## Work instructions
Exact reproduction required: the lines below from the line with "lossy_posts i w" to the line with "lossy_fail a n", both ends included, and no others.

Stored data
(* ===== verification/Delivery.v ===== *)
(** * Messages between jobs that lost workers: [MPI_Send] and [MPI_Recv] of
    [src/mpi/init.c] with [rep_errhandler] of [src/mpi/ulfm.c]

    A receive from a dead worker fails, as a send to one does: the error
    handler notes the failure and the loop goes on with the next worker.  This
    file shows what a receive does for any set of dead processes, and that a
    message from one job to another arrives as long as one worker of the
    sending job lives. *)

From S2P Require Import Prelude Shared Mpi Memory MapFile Comm HeapSeg Ulfm PointToPoint Receive Faults.

Section delivery.
Context {W : Type} `{MpiConst} `{PmpiSplit W} `{Ulfm W} `{P2P W} `{Allocator}.

(** The network of [Faults] for all processes together.  A message that was
    posted can be received also when its sender died since; a receive from a
    dead process of which no message is left fails. *)
Class Lossy (dead : W → list Z) (who : W → Z) (posts : W → list post) (as_rank : Z → W → W) : Prop := {
  lossy_faulty :: Faulty dead who posts;
  lossy_inbox :: Inbox who posts;
  lossy_size d w w' : PMPI_Type_size d w = PMPI_Type_size d w';
  lossy_who i w : who (as_rank i w) = i;
  lossy_posts i w : posts (as_rank i w) = posts w;
  lossy_dead i w : dead (as_rank i w) = dead w;
  lossy_recv a n from t c m w : dead (PMPI_Recv a n from t c m w).2 = dead w;
  lossy_fail a n from t c m w : box from (who w) t (posts w) = [] → from ∈ dead w →
    let '(st, _, m', r, w') := PMPI_Recv a n from t c m w in m' = m ∧ fails_at dead who posts from c st r w w'
}.

Context (dead : W → list Z) (who : W → Z) (posts : W → list post) (as_rank : Z → W → W).
Context `{!Lossy dead who posts as_rank}.

(** The process with another memory. *)
Definition with_memory (m : memory) (s : sys W) : sys W := put_heap (set_mem m (s_heap s)) s.
Abbreviation noted_since := (noted_since dead who).

Lemma noted_since_memory m s s' ign ign' :
  noted_since s s' ign ign' → noted_since (with_memory m s) (with_memory m s') ign ign'.
Proof.
  intros [A1 A2 A3 A4 A5 A6 A7 A8 A9 A10 A11 A12 A13]. split; try done. cbn. by rewrite A5.
Qed.

(** What holds when the loop, from the state [s] on, went over the workers [qs]:
    a message of each that is reachable was taken. *)
Record swept_in (s s' : sys W) (ign ign' : list cell) (to tag : Z) (msg : Z → list mbyte) (qs : list Z) : Prop := {
  si_since : noted_since (with_memory (mem (s_heap s')) s) s' ign ign';
  si_taken : taken who posts s s' (reachable dead s ign qs) to tag msg;
  si_marked r : r ∈ qs → r ∈ dead (s_world s) → aload ign' r = Some 1;
  si_pending : lost_workers dead s ign qs ≠ [] → process_shrinking_pending (s_globals s') = 1
}.

(** What the loop is offered by the workers [qs]: a live one has a message
    waiting, a dead one has not. *)
Definition offered (s : sys W) (ign : list cell) (qs : list Z) (tag size : Z) (msg : Z → list mbyte) : Prop :=
  waits who posts s (reachable dead s ign qs) tag size msg ∧
  ∀ r, r ∈ lost_workers dead s ign qs → box r (who (s_world s)) (SET_TAG r tag) (posts (s_world s)) = [].

Lemma can_receive_since s s' job ign ign' buf to size source tag :
  can_receive s job ign buf to size source tag → noted_since s s' ign ign' →
  can_receive s' job ign' buf to size source tag.
Proof.
  intros [C1 C2 C3 C4 C5 C6 C7 C8] [A1 A2 A3 A4 A5 A6 A7 A8 A9 A10 A11 A12 A13].
  split; [by apply (load_job_same (s_globals s))|done|done| |by unfold receives_into in *; rewrite A5, A7|by rewrite A7
         |by rewrite A5|done].
  intros r Hr. destruct (A12 r) as [->|[-> _]]; [by apply C4|done].
Qed.

Lemma can_receive_memory s job ign buf to size source tag data m :
  can_receive s job ign buf to size source tag → Z.of_nat (length data) = size →
  store_bytes (mem (s_heap s)) to data = Some m → can_receive (with_memory m s) job ign buf to size source tag.
Proof. intros Hs Hlen Hm. exact (can_receive_next s job ign buf to size source tag data m (s_world s) Hs Hlen Hm). Qed.

(** *** One worker *)
Lemma offered_live s ign r tag size msg :
  offered s ign [r] tag size msg → aload ign r ≠ Some 1 → r ∉ dead (s_world s) → waits who posts s [r] tag size msg.
Proof.
  intros [Hw _] Hm Hd. rewrite reachable_cons, decide_True in Hw by done. exact Hw.
Qed.
Lemma offered_dead s ign r tag size msg :
  offered s ign [r] tag size msg → aload ign r ≠ Some 1 → r ∈ dead (s_world s) →
  box r (who (s_world s)) (SET_TAG r tag) (posts (s_world s)) = [].
Proof.
  intros [_ Hb] Hm Hd. apply Hb. unfold lost_workers. rewrite filter_cons, decide_True by done. by left.
Qed.

Lemma sweep_in_marked s ign r to tag msg :
  rank_ignore_list (s_globals s) = Some ign → aload ign r = Some 1 → swept_in s s ign ign to tag msg [r].
Proof.
  intros Hi Hm. split.
  - replace (with_memory _ s) with s by (by destruct s as [? ? [] ? ? ?]). by apply noted_since_refl.
  - rewrite reachable_cons, decide_False by tauto. by apply taken_none.
  - by intros ? ->%list_elem_of_singleton.
  - unfold lost_workers. rewrite filter_cons, decide_False by tauto. done.
Qed.

Lemma sweep_in_one s job js a ign buf to size source tag msg r :
  let c := rep_mpi_comm_world (node (s_globals s)) in
  can_receive s job ign buf to size source tag → known_dead dead s js a ign →
  aload ign r ≠ Some 1 → offered s ign [r] tag size msg →
  ∃ st status s' ign', call_recv to size r (SET_TAG r tag) c s = Done (st, status) s' ∧
    swept_in s s' ign ign' to tag msg [r] ∧ can_receive s' job ign' buf to size source tag ∧
    (r ∉ dead (s_world s) → st = MPI_SUCCESS ∧ ∃ e, status = MkStatus r (SET_TAG r tag) e).
Proof.
  intros c Hs Hk Hm Hoff. destruct (decide (r ∈ dead (s_world s))) as [Hd|Hd].
  - pose proof (offered_dead _ _ _ _ _ _ Hoff Hm Hd) as Hbox.
    pose proof (lossy_fail to size r (SET_TAG r tag) c (mem (s_heap s)) (s_world s) Hbox Hd) as Hfail.
    unfold call_recv. destruct (PMPI_Recv _ _ _ _ _ _ _) as [[[[st status] m'] e] w']. destruct Hfail as [-> Hfail].
    destruct (failed_call dead who posts s js a ign r st e w' Hk Hfail) as (s' & ign' & Hrun & Hsince & Hmark & Hposts & Hp & _).
    replace (put_heap _ _) with (put_mpi (s_globals s, w') s) by (by destruct s as [? ? [] ? ? ?]).
    exists st, status, s', ign'. cbn [bind]. rewrite Hrun. split; [done|].
    split; [|split; [by eapply can_receive_since|done]].
    pose proof (ns_heap _ _ _ _ _ _ Hsince) as Hh. split; [| |by intros ? ->%list_elem_of_singleton|done].
    + rewrite Hh. replace (with_memory _ s) with s by (by destruct s as [? ? [] ? ? ?]). done.
    + rewrite reachable_cons, decide_False by tauto. apply taken_none; [by apply (ns_who _ _ _ _ _ _ Hsince)|by rewrite Hh|done].
  - destruct (receive_waiting who posts s job ign buf to size source tag msg r c Hs) as (e & m & w & Hrecv & [_ Htook]).
    { by eapply offered_live. }
    exists MPI_SUCCESS, (MkStatus r (SET_TAG r tag) e), (put_message s m w), ign.
    assert (dead w = dead (s_world s)) as Hdw.
    { rewrite <-(lossy_recv to size r (SET_TAG r tag) c (mem (s_heap s)) (s_world s)). by rewrite Hrecv. }
    split; [by apply call_recv_run|]. split; [|split; [|intros _; split; [done|by exists e]]].
    + split; [|by rewrite reachable_cons, decide_True by done|by intros ? ->%list_elem_of_singleton|].
      * split; try done; [exact (tk_who _ _ _ _ _ _ _ _ Htook)|apply Hk|by left|by left].
      * unfold lost_workers. rewrite filter_cons, decide_False by tauto. done.
    + destruct (offered_live _ _ _ _ _ _ Hoff Hm Hd r ltac:(by left)) as [Hlen _].
      eapply can_receive_next; [exact Hs|exact Hlen|]. exact (tk_mem _ _ _ _ _ _ _ _ Htook).
Qed.

(** *** All workers *)
Lemma taken_skip s s1 s2 qs to tag msg :
  taken who posts s s1 [] to tag msg → taken who posts s1 s2 qs to tag msg → taken who posts s s2 qs to tag msg.
Proof.
  intros [A2 A3 A4] [B2 B3 B4]. cbn in A3.
  assert (∀ f o u, box f o u (posts (s_world s1)) = box f o u (posts (s_world s))) as Hbox.
  { intros f o u. rewrite A4, decide_False; [done|]. by intros (?%not_elem_of_nil & _). }
  split; [by rewrite B2|by rewrite <-A3|]. intros f o u. by rewrite B4, !Hbox, A2.
Qed.

Lemma swept_in_cons s s1 s2 i0 i1 i2 to tag size msg r qs :
  swept_in s s1 i0 i1 to tag msg [r] → swept_in s1 s2 i1 i2 to tag msg qs → r ∉ qs →
  offered s i0 (r :: qs) tag size msg → swept_in s s2 i0 i2 to tag msg (r :: qs).
Proof.
  intros [A1 A2 A3 A4] [B1 B2 B3 B4] Hr [Hwait _].
  assert (reachable dead s1 i1 qs = reachable dead s i0 qs) as Hre by exact (reachable_since dead who _ _ _ _ qs A1).
  assert (lost_workers dead s1 i0 qs = lost_workers dead s i0 qs) as Hlo.
  { unfold lost_workers. by rewrite (ns_dead _ _ _ _ _ _ A1). }
  rewrite Hre in B2. split.
  - eapply noted_since_trans; [|exact B1]. exact (noted_since_memory (mem (s_heap s2)) _ _ _ _ A1).
  - rewrite reachable_cons in A2, Hwait |- *.
    destruct (decide (aload i0 r ≠ Some 1 ∧ r ∉ dead (s_world s))) as [Hd|Hd]; [|by eapply taken_skip].
    eapply (taken_cons _ _ _ s1); [exact A2|exact B2| |].
    + intros Hq%list_elem_of_filter. tauto.
    + intros q Hq. destruct (Hwait r ltac:(by left)) as [Hl1 _]. destruct (Hwait q ltac:(by right)) as [Hl2 _]. lia.
  - intros x [->|Hx]%elem_of_cons Hd; [|apply B3; [done|by rewrite (ns_dead _ _ _ _ _ _ A1)]].
    eapply noted_since_mark; [exact B1|]. apply A3; [by left|done].
  - intros Hl. destruct (ns_pending _ _ _ _ _ _ B1) as [[_ Hp2]|]; [|done]. cbn in Hp2.
    destruct (ns_pending _ _ _ _ _ _ A1) as [[-> Hp1]|Hp1]; [|by rewrite Hp2].
    rewrite Hlo in B4. unfold lost_workers in Hl, B4, A4. rewrite filter_cons in Hl, A4.
    destruct (decide (aload i0 r ≠ Some 1 ∧ r ∈ dead (s_world s))) as [Hd|Hd]; [|by apply B4].
    rewrite Hp2. by apply A4.
Qed.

## Task output
  lossy_posts i w : posts (as_rank i w) = posts w;
  lossy_dead i w : dead (as_rank i w) = dead w;
  lossy_recv a n from t c m w : dead (PMPI_Recv a n from t c m w).2 = dead w;
  lossy_fail a n from t c m w : box from (who w) t (posts w) = [] → from ∈ dead w →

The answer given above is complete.